Jesus Christ that sounds perfect. I envy your BF

>no dysphoria
>hate penetration
>hate the idea of oral
perhaps you don't know what dysphoria is

Do you think not wanting to be touched there is dysphoria?

With my chest, I knew I wanted to get rid of them before I knew that was even an option. It felt disgusting, unpleasant and uncomfortable the whole time I had them, and waking up from surgery all I felt was pure relief.

Do you think I'd want to be touched there if I had surgery?

>Do you think not wanting to be touched there is dysphoria?
of course
>Do you think I'd want to be touched there if I had surgery?
I don't know. Maybe. But I think you told me otherwise last time you posted.

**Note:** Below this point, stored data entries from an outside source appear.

(** * Geometry matching of pymatgen's chemenv coordination-geometry finder

    Shallow embedding of
    [pymatgen/analysis/chemenv/coordination_environments/coordination_geometry_finder.py]
    and verification of its specification.

    Numbers.  A numpy [float64] is an IEEE 754 binary64 number.  [npfloat] is
    the [spec_float] of the Standard Library, and [fadd], [fsub], [fmul] and
    [fdiv] are its operations at precision 53 and maximal exponent 1024: they
    round to nearest (ties to even), overflow to an infinity, and know the two
    zeros, the two infinities and NaN.  numpy scalar and array arithmetic
    never raises: a division by zero yields an infinity or NaN (with a
    warning), whereas a division of two plain Python floats raises
    [ZeroDivisionError].  [np.sum] adds in numpy's pairwise order; a Python
    loop with [+=] and [np.mean] along the first axis add one term after the
    other.

    Exceptions.  Python code that can raise returns a [result]. *)

From Stdlib Require Import ZArith SpecFloat QArith Qcanon Permutation Sorted.
From stdpp Require Import gmap strings list numbers.

(** ** numpy floating-point scalars *)

Abbreviation npfloat := spec_float.
Abbreviation NaN := S754_nan.

Definition fadd : npfloat → npfloat → npfloat := SFadd 53 1024.
Definition fsub : npfloat → npfloat → npfloat := SFsub 53 1024.
Definition fmul : npfloat → npfloat → npfloat := SFmul 53 1024.
(** numpy division: [x / 0] is an infinity, [0 / 0] is NaN; nothing is
    raised. *)
Definition fdiv : npfloat → npfloat → npfloat := SFdiv 53 1024.
Definition fabs : npfloat → npfloat := SFabs.
(** IEEE comparisons: false as soon as one side is NaN. *)
Definition fleb : npfloat → npfloat → bool := SFleb.
Definition feqb : npfloat → npfloat → bool := SFeqb.

(** The literals [0.0], [1.0] and [100.0]. *)
Definition f64_zero : npfloat := S754_zero false.
Definition f64_one : npfloat := S754_finite false 4503599627370496 (-52).
Definition f64_hundred : npfloat := S754_finite false 7036874417766400 (-46).

(** The conversion of an integer, [np.float(n)]. *)
Definition f64_of_Z (z : Z) : npfloat := binary_normalize 53 1024 z 0 false.
Definition np_float (n : nat) : npfloat := f64_of_Z (Z.of_nat n).

Definition is_finite (x : npfloat) : bool :=
  match x with
  | S754_zero _ | S754_finite _ _ _ => true
  | S754_infinity _ | S754_nan => false
  end.

(** Defaults of [numpy.allclose]: the doubles nearest to 1e-05 and 1e-08. *)
Definition rtol : npfloat := Eval vm_compute in fdiv (f64_of_Z 1) (f64_of_Z 100000).
Definition atol : npfloat := Eval vm_compute in fdiv (f64_of_Z 1) (f64_of_Z 100000000).

(** [numpy.isclose]: [abs(a - b) <= atol + rtol * abs(b)] on finite numbers,
    [a == b] as soon as one of them is not finite. *)
Definition np_isclose (a b : npfloat) : bool :=
  if is_finite a && is_finite b
  then fleb (fabs (fsub a b)) (fadd atol (fmul rtol (fabs b)))
  else feqb a b.

(** The sum a Python loop accumulates with [+=] from [0.0]. *)
Definition running_sum (l : list npfloat) : npfloat := fold_left fadd l f64_zero.

(** [numpy.sum] of a one-dimensional array of doubles adds numpy's pairwise
    sum of the entries to the initial value [0.0].  The pairwise sum adds
    fewer than 8 entries one after the other, starting from [0.0].  Up to 128
    entries it keeps 8 running sums, each of every eighth entry, adds them as
    a balanced tree, and then adds the entries left over one after the other.
    A longer array is split in two, the first part of a length that is a
    multiple of 8. *)
Fixpoint strided_sums (r l : list npfloat) (blocks : nat) : list npfloat :=
  match blocks with
  | 0%nat => r
  | S blocks => strided_sums (zip_with fadd r (take 8 l)) (drop 8 l) blocks
  end.

Definition combine8 (r : list npfloat) : npfloat :=
  let r_ j := nth j r f64_zero in
  fadd (fadd (fadd (r_ 0%nat) (r_ 1%nat)) (fadd (r_ 2%nat) (r_ 3%nat)))
       (fadd (fadd (r_ 4%nat) (r_ 5%nat)) (fadd (r_ 6%nat) (r_ 7%nat))).

Definition block_sum (l : list npfloat) : npfloat :=
  let n := length l in
  let r := strided_sums (take 8 l) (drop 8 l) (n / 8 - 1) in
  fold_left fadd (drop (n - n mod 8) l) (combine8 r).
(** X11: on every valid body the values have the shape of their group:
    the sender's reference and the bank operation code are nonempty and
    hold no white space and no colon; both currencies are three capital
    letters; both amounts are nonempty runs of digits and commas; the
    instruction code, transaction type code, exchange rate, sending
    institution and both charges hold no colon; the sender's correspondent
    holds no white space and no colon. *)
Theorem X11_text_values_have_their_shape (raw : str) (k : string) (v : str) :
  In k Text.ATTRS ->
  Text._boolean (Text.__init__ raw) = true ->
  Text.getattr (Text.__init__ raw) k = Some v ->
  value_ok k v = true.
Proof.
  intros Hk Hv Hg. apply text_valid in Hv. destruct Hv as (mo & Hm & Ht).
  destruct (text_matched _ Ht Hm) as (_ & _ & _ & Hgr).
  rewrite (Hgr _ Hk) in Hg. apply re_match_sound in Hm.
  destruct Hm as (s' & Hm).
  destruct (text_valued Hm _ Hg) as [Hn|Hp]; [discriminate Hn|exact Hp].
Qed.

Lemma X11_text_values_have_their_shape_witness :
  value_ok "interbank_settled_currency" (L "CAD") = true.
Proof.
  apply (@X11_text_values_have_their_shape
           (L ":20:REF1 :32A:180117CAD5432,1") "interbank_settled_currency").
  - vm_compute. tauto.
  - vm_compute. reflexivity.
  - vm_compute. reflexivity.
Defined.
(* ===== verification/Binary.v ===== *)
(** Little-endian words and unsigned varints: the part of Go's [encoding/binary] that the
    [.crom], [.cromdb] and manifest formats are written with. *)

From S2P Require Import Prelude.

(** ** Fixed-width words *)

(** [binary.LittleEndian.PutUint{16,32,64}] of [w] bytes, and the matching reads. *)
Definition le_put (w : Z) (v : Z) : bytes := Z_to_little_endian w 8 v.
Definition le_get (l : bytes) : Z := little_endian_to_Z 8 l.

(** A read of [w] bytes at [off], with the slice bounds check. *)
Definition get_le (w : Z) (data : bytes) (off : Z) : res Z :=
  b ← slice data off (off + w); Ok (le_get b).

Lemma zlen_le_put w v : 0 <= w -> zlen (le_put w v) = w.
Proof. intros. unfold zlen, le_put. by apply length_Z_to_little_endian. Qed.

Lemma le_get_put w v : 0 <= w -> le_get (le_put w v) = v mod 2 ^ (w * 8).
Proof. intros. unfold le_get, le_put. apply little_endian_to_Z_to_little_endian; lia. Qed.

Lemma le_get_put_u64 v : is_u64 v -> le_get (le_put 8 v) = v.
Proof. intros. rewrite le_get_put by lia. by apply u64_small. Qed.
Lemma le_get_put_u32 v : is_u32 v -> le_get (le_put 4 v) = v.
Proof. intros. rewrite le_get_put by lia. by apply u32_small. Qed.
Lemma le_get_put_u16 v : is_u16 v -> le_get (le_put 2 v) = v.
Proof. intros. rewrite le_get_put by lia. by apply u16_small. Qed.

Lemma le_get_range l : bytes_ok l -> 0 <= le_get l < 2 ^ (zlen l * 8).
Proof.
  intros H. unfold le_get, zlen.
  apply little_endian_to_Z_bound; [lia|]. eapply Forall_impl; [exact H|]. done.
Qed.

Lemma bytes_ok_le_put w v : 0 <= w -> bytes_ok (le_put w v).
Proof.
  intros. unfold le_put. by apply Z_to_little_endian_bound.
Qed.

Lemma le_put_get w l : bytes_ok l -> zlen l = w -> le_put w (le_get l) = l.
Proof.
  intros H Hl. unfold le_put, le_get. apply Z_to_little_endian_to_Z; [by rewrite <-Hl|lia|exact H].
Qed.

Lemma get_le_app w v pre post off :
  0 <= w -> zlen pre = off -> get_le w (pre ++ le_put w v ++ post) off = Ok (v mod 2 ^ (w * 8)).
Proof.
  intros Hw Hp. unfold get_le. pose proof (zlen_nonneg pre). pose proof (zlen_nonneg post).
  rewrite slice_ok; [|lia|rewrite !zlen_app, zlen_le_put; lia].
  simpl. rewrite sub_app_mid; [by rewrite le_get_put|done|]. rewrite zlen_le_put; lia.
Qed.

Lemma get_le_skip w n a l off :
  zlen a = n -> n <= off -> get_le w (a ++ l) off = get_le w l (off - n).
Proof.
  intros. unfold get_le. rewrite (slice_skip n) by done.
  by replace (off + w - n) with (off - n + w) by lia.
Qed.

Lemma get_le_here w v l off :
  0 <= w -> off = 0 -> 0 <= v < 2 ^ (w * 8) -> get_le w (le_put w v ++ l) off = Ok v.
Proof.
  intros Hw -> Hv. unfold get_le. rewrite (slice_here w) by (rewrite ?zlen_le_put; lia).
  simpl. rewrite le_get_put, Z.mod_small by lia. done.
Qed.

Lemma get_le_ztake w n l off :
  off + w <= n -> n <= zlen l -> get_le w (ztake n l) off = get_le w l off.
Proof. intros. unfold get_le. by rewrite slice_ztake. Qed.

Lemma no_panic_get_le w data off :
  0 <= w -> 0 <= off -> off + w <= zlen data -> no_panic (get_le w data off).
Proof. intros. unfold get_le. by rewrite slice_ok by lia. Qed.

Ltac no_panic_tac :=
  repeat first [no_panic_step | apply no_panic_get_le; first [lia|len_lia]].

#[export] Hint Rewrite @zlen_le_put using lia : crom_len.
#[export] Hint Resolve bytes_ok_le_put : crom.

(** ** Bit facts used by varints and zigzag *)

Lemma lor_shiftl_add x y s :
  0 <= s -> 0 <= x < 2 ^ s -> Z.lor x (Z.shiftl y s) = x + y * 2 ^ s.
Proof.
  intros Hs Hx. rewrite <-Z.shiftl_mul_pow2 by lia. symmetry. apply Z.add_nocarry_lor.
  apply Z.bits_inj_0. intros n. rewrite Z.land_spec.
  destruct (Z.ltb_spec n 0); [by rewrite Z.testbit_neg_r|].
  destruct (Z.ltb_spec n s).
  - rewrite Z.shiftl_spec_low by lia. apply andb_false_r.
  - destruct (decide (x = 0)) as [->|]; [by rewrite Z.bits_0|].
    rewrite (Z.bits_above_log2 x); [done|lia|]. apply Z.log2_lt_pow2; [lia|].
    eapply Z.lt_le_trans; [apply Hx|]. apply Z.pow_le_mono_r; lia.
Qed.

Lemma lxor_ones_sub x n : 0 <= n -> 0 <= x < 2 ^ n -> Z.lxor x (Z.ones n) = Z.ones n - x.
Proof.
  intros Hn Hx. rewrite Z.sub_nocarry_ldiff.
  - apply Z.bits_inj'. intros k Hk. rewrite Z.lxor_spec, Z.ldiff_spec.
    destruct (Z.ltb_spec k n).
    + rewrite Z.ones_spec_low by lia. by destruct (Z.testbit x k).
    + rewrite Z.ones_spec_high by lia. rewrite <-(Z.mod_small x (2 ^ n)) by lia.
      by rewrite Z.mod_pow2_bits_high by lia.
  - destruct (decide (x = 0)) as [->|]; [apply Z.ldiff_0_l|].
    apply Z.ldiff_ones_r_low; [lia|]. apply Z.log2_lt_pow2; lia.
Qed.

(** ** Unsigned varints *)

(** [binary.AppendUvarint(nil, x)]; ten groups of seven bits hold 64 bits. *)
Fixpoint uvarint_put (fuel : nat) (x : Z) : bytes :=
  match fuel with
  | O => []
  | S fuel =>
      if x >=? 0x80 then Z.lor (u8 x) 0x80 :: uvarint_put fuel (Z.shiftr x 7) else [u8 x]
  end.

Definition AppendUvarint (buf : bytes) (x : Z) : bytes := buf ++ uvarint_put 10 x.

(** [binary.Uvarint]: the value and the number of bytes read; 0 when the buffer ends inside
    the number, negative on 64-bit overflow. *)
Fixpoint uvarint_get (buf : bytes) (i s x : Z) : Z * Z :=
  match buf with
  | [] => (0, 0)
  | b :: buf' =>
      if i =? 10 then (0, - (i + 1))
      else if b <? 0x80 then
        if (i =? 9) && (b >? 1) then (0, - (i + 1))
        else (Z.lor x (u64 (Z.shiftl b s)), i + 1)
      else uvarint_get buf' (i + 1) (s + 7) (Z.lor x (u64 (Z.shiftl (Z.land b 0x7f) s)))
  end.

Definition Uvarint (buf : bytes) : Z * Z := uvarint_get buf 0 0 0.

Lemma cont_byte_low x : Z.land (Z.lor (u8 x) 0x80) 0x7f = x mod 2 ^ 7.
Proof.
  rewrite Z.land_lor_distr_l. replace (Z.land 0x80 0x7f) with 0 by done.
  rewrite Z.lor_0_r. change 0x7f with (Z.ones 7). rewrite Z.land_ones by lia. ulia.
Qed.

Lemma cont_byte_high x : 0x80 <= Z.lor (u8 x) 0x80 < 256.
Proof.
  pose proof (byte_forall (fun y => (0x80 <=? Z.lor y 0x80) && (Z.lor y 0x80 <? 256))
    eq_refl (u8 x) (u8_range x)) as [?%Z.leb_le ?%Z.ltb_lt]%andb_true_iff. lia.
Qed.

Lemma uvarint_put_length fuel x : zlen (uvarint_put fuel x) <= Z.of_nat fuel.
Proof.
  revert x; induction fuel as [|fuel IH]; intros x; [done|].
  cbn [uvarint_put]. destruct (_ >=? _); rewrite zlen_cons; [|rewrite zlen_nil; lia].
  specialize (IH (Z.shiftr x 7)). lia.
Qed.

(** The reader inverts the writer at any position [i] of the number: [n] more groups fit. *)
Lemma uvarint_get_put fuel i x acc rest :
  0 <= i -> Z.of_nat fuel = 10 - i -> 0 <= x < 2 ^ (64 - 7 * i) -> 0 <= acc < 2 ^ (7 * i) ->
  uvarint_get (uvarint_put fuel x ++ rest) i (7 * i) acc =
    (acc + x * 2 ^ (7 * i), i + zlen (uvarint_put fuel x)).
Proof.
  revert i x acc; induction fuel as [|fuel IH]; intros i x acc Hi Hf Hx Hacc.
  { assert (i = 10) as -> by lia. simpl in Hx. lia. }
  assert (0 < 2 ^ (7 * i)) by (apply Z.pow_pos_nonneg; lia).
  cbn [uvarint_put]. destruct (Z.geb_spec x 0x80) as [Hge|Hlt].
  - assert (Hi9 : i <= 8).
    { destruct (decide (i = 9)) as [->|]; [simpl in Hx; lia|lia]. }
    cbn [app uvarint_get]. rewrite (proj2 (Z.eqb_neq i 10)) by lia.
    pose proof (cont_byte_high x). rewrite (proj2 (Z.ltb_ge _ 0x80)) by lia.
    rewrite cont_byte_low. replace (7 * i + 7) with (7 * (i + 1)) by lia.
    assert (0 <= x mod 2 ^ 7 < 2 ^ 7) by (apply Z.mod_pos_bound; lia).
    assert (Hp : 2 ^ (7 * (i + 1)) = 2 ^ 7 * 2 ^ (7 * i)) by (rewrite <-Z.pow_add_r by lia; f_equal; lia).
    assert (Hlow : u64 (Z.shiftl (x mod 2 ^ 7) (7 * i)) = Z.shiftl (x mod 2 ^ 7) (7 * i)).
    { apply u64_small. rewrite Z.shiftl_mul_pow2 by lia. unfold is_u64.
      assert (2 ^ (7 * (i + 1)) <= 2 ^ 64) by (apply Z.pow_le_mono_r; lia). nia. }
    rewrite Hlow, lor_shiftl_add by lia.
    rewrite IH; [|lia|lia| |nia].
    + rewrite zlen_cons, Z.shiftr_div_pow2 by lia. f_equal; [|lia].
      pose proof (Z.div_mod x (2 ^ 7)). rewrite Hp. nia.
    + rewrite Z.shiftr_div_pow2 by lia. split; [apply Z.div_pos; lia|].
      apply Z.div_lt_upper_bound; [lia|]. rewrite <-Z.pow_add_r by lia.
      replace (7 + (64 - 7 * (i + 1))) with (64 - 7 * i) by lia. lia.
  - cbn [app uvarint_get]. rewrite (proj2 (Z.eqb_neq i 10)) by lia.
    rewrite (u8_small x) by (unfold is_u8; lia). rewrite (proj2 (Z.ltb_lt x 0x80)) by lia.
    assert ((i =? 9) && (x >? 1) = false) as ->.
    { destruct (Z.eqb_spec i 9) as [->|]; [|done]. simpl in Hx. simpl.
      destruct (Z.gtb_spec x 1); [lia|done]. }
    rewrite u64_small, lor_shiftl_add by (try (rewrite Z.shiftl_mul_pow2 by lia); unfold is_u64;
      replace (2 ^ 64) with (2 ^ (64 - 7 * i) * 2 ^ (7 * i)) by
        (rewrite <-Z.pow_add_r by lia; f_equal; lia); nia).
    by rewrite zlen_cons, zlen_nil.
Qed.

Lemma Uvarint_put x rest :
  is_u64 x -> Uvarint (uvarint_put 10 x ++ rest) = (x, zlen (uvarint_put 10 x)).
Proof.
  intros H. unfold Uvarint. change 0 with (7 * 0) at 2.
  rewrite uvarint_get_put; [f_equal; lia|lia|lia|exact H|simpl; lia].
Qed.

Lemma uvarint_put_pos x : 0 < zlen (uvarint_put 10 x).
Proof.
  cbn [uvarint_put]. destruct (_ >=? _); rewrite zlen_cons; [|done].
  match goal with |- 0 < zlen ?l + 1 => pose proof (zlen_nonneg l) end. lia.
Qed.

(** A number of at most [7 * n] bits takes at most [n] bytes. *)
Lemma uvarint_put_small fuel n x :
  0 < n -> 0 <= x < 2 ^ (7 * n) -> zlen (uvarint_put fuel x) <= n.
Proof.
  revert n x; induction fuel as [|fuel IH]; intros n x Hn Hx; [simpl; rewrite zlen_nil; lia|].
  cbn [uvarint_put]. destruct (Z.geb_spec x 0x80); rewrite zlen_cons; [|rewrite zlen_nil; lia].
  destruct (decide (n = 1)) as [->|]; [simpl in Hx; lia|].
  enough (zlen (uvarint_put fuel (Z.shiftr x 7)) <= n - 1) by lia. apply IH; [lia|].
  rewrite Z.shiftr_div_pow2 by lia. split; [apply Z.div_pos; lia|].
  apply Z.div_lt_upper_bound; [lia|]. rewrite <-Z.pow_add_r by lia.
  replace (7 + 7 * (n - 1)) with (7 * n) by lia. lia.
Qed.

Lemma bytes_ok_uvarint fuel x : bytes_ok (uvarint_put fuel x).
Proof.
  revert x; induction fuel as [|fuel IH]; intros x; [constructor|].
  cbn [uvarint_put]. pose proof (cont_byte_high x).
  destruct (_ >=? _); constructor; auto; [unfold is_byte, is_u8; lia|apply u8_range].
Qed.

(** What [Uvarint] reports to have read never exceeds the buffer. *)
Lemma uvarint_get_bound buf i s x : 0 <= i -> (uvarint_get buf i s x).2 <= i + zlen buf.
Proof.
  revert i s x; induction buf as [|b buf IH]; intros i s x Hi; [simpl; unfold zlen; simpl; lia|].
  cbn [uvarint_get]. rewrite zlen_cons. pose proof (zlen_nonneg buf).
  destruct (i =? 10); [simpl; lia|]. destruct (b <? 0x80).
  - destruct ((i =? 9) && (b >? 1)); simpl; lia.
  - etrans; [apply IH; lia|lia].
Qed.

Lemma Uvarint_bound buf : (Uvarint buf).2 <= zlen buf.
Proof. apply (uvarint_get_bound buf 0 0 0). lia. Qed.

Lemma uvarint_get_nonneg buf i s x : 0 <= x -> 0 <= (uvarint_get buf i s x).1.
Proof.
  revert i s x; induction buf as [|b buf IH]; intros i s x Hx; [done|]. cbn [uvarint_get].
  assert (forall y, 0 <= Z.lor x (u64 y)) by (intros y; apply Z.lor_nonneg; split; [done|apply u64_range]).
  destruct (_ =? _); [simpl; lia|]. destruct (_ <? _); [|by apply IH].
  destruct (_ && _); simpl; [lia|auto].
Qed.

Lemma Uvarint_nonneg buf : 0 <= (Uvarint buf).1.
Proof. by apply uvarint_get_nonneg. Qed.

(** Walking over a binary layout: [read_field] evaluates the first read of the goal when the
    data is a concatenation whose field lengths are in context. *)
Ltac field_len := first [eassumption | apply zlen_le_put; lia | apply zlen_singleton | apply zlen_nil | apply zlen_make; lia].
Ltac skip_fields :=
  repeat first
    [ erewrite slice_skip; [|field_len|lia]
    | erewrite get_le_skip; [|field_len|lia]
    | erewrite index_skip; [|field_len|lia] ].
Ltac take_field :=
  first [ eapply slice_here; [field_len|lia|lia]
        | apply get_le_here; [lia|lia|first [lia|assumption]]
        | apply index_here; lia ].
Ltac read_field :=
  match goal with
  | |- context [slice ?d ?lo ?hi] =>
      let H := fresh in eassert (H : slice d lo hi = Ok _) by (skip_fields; take_field);
      rewrite H; clear H
  | |- context [get_le ?w ?d ?off] =>
      let H := fresh in eassert (H : get_le w d off = Ok _) by (skip_fields; take_field);
      rewrite H; clear H
  | |- context [index ?d ?i] =>
      let H := fresh in eassert (H : index d i = Ok _) by (skip_fields; take_field);
      rewrite H; clear H
  end; cbn [mbind res_bind].

(** [fill_field] evaluates the first write into the unwritten rest of a fresh buffer. *)
Ltac fill_field :=
  first [ rewrite blit_fill_if by len_lia | rewrite blit_fill by len_lia ].

#[global] Opaque le_put le_get uvarint_put.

I'm not sure if I'm willing to go through irreversible surgery just for a random unlikely chance that it'll fix something without a professional opinion that it might.

well idk what to tell you. go find said professional I guess.
it's not that farfetched to suggest a trans man who hates everything to do with the vagina might want a penis, but you've got to answer for yourself.

I don't think I like the idea of having anyone touch my penis either, if I had one.

yeah you have some serious sexual repression going on

I have this exact same thing as a ftm
I hate the idea of anyone touching me because I think they wouldn’t stop if I asked them to and none of it makes me feel good or safe. I’ve never been raped or sexually assaulted or even touched sexually in my life, I don’t know why I feel this way

I would guess both of you wish it was a penis but it's not the only possible explanation

It feels like I went so long without physical contact that I became a schizoid and now I can’t stand it anymore. The idea of anyone touching me for any reason seems bad

ITT: Future detrans

it's not even necessarily true

Bottoms who don't have orgasms are true bottoms

Bottoms who enjoy sex are just larpers

Prove me wrong

have you tried packing with an actual packer (ie not socks)

Why would I detrans if I hate the thing about myself that make me a girl, this doesn’t even make any sense
I’ve been transitioning for 5 years, medically for 3, I’m getting top surgery scheduled, and I’m happier than I’ve ever been. I just don’t like being touched. Never have before, either.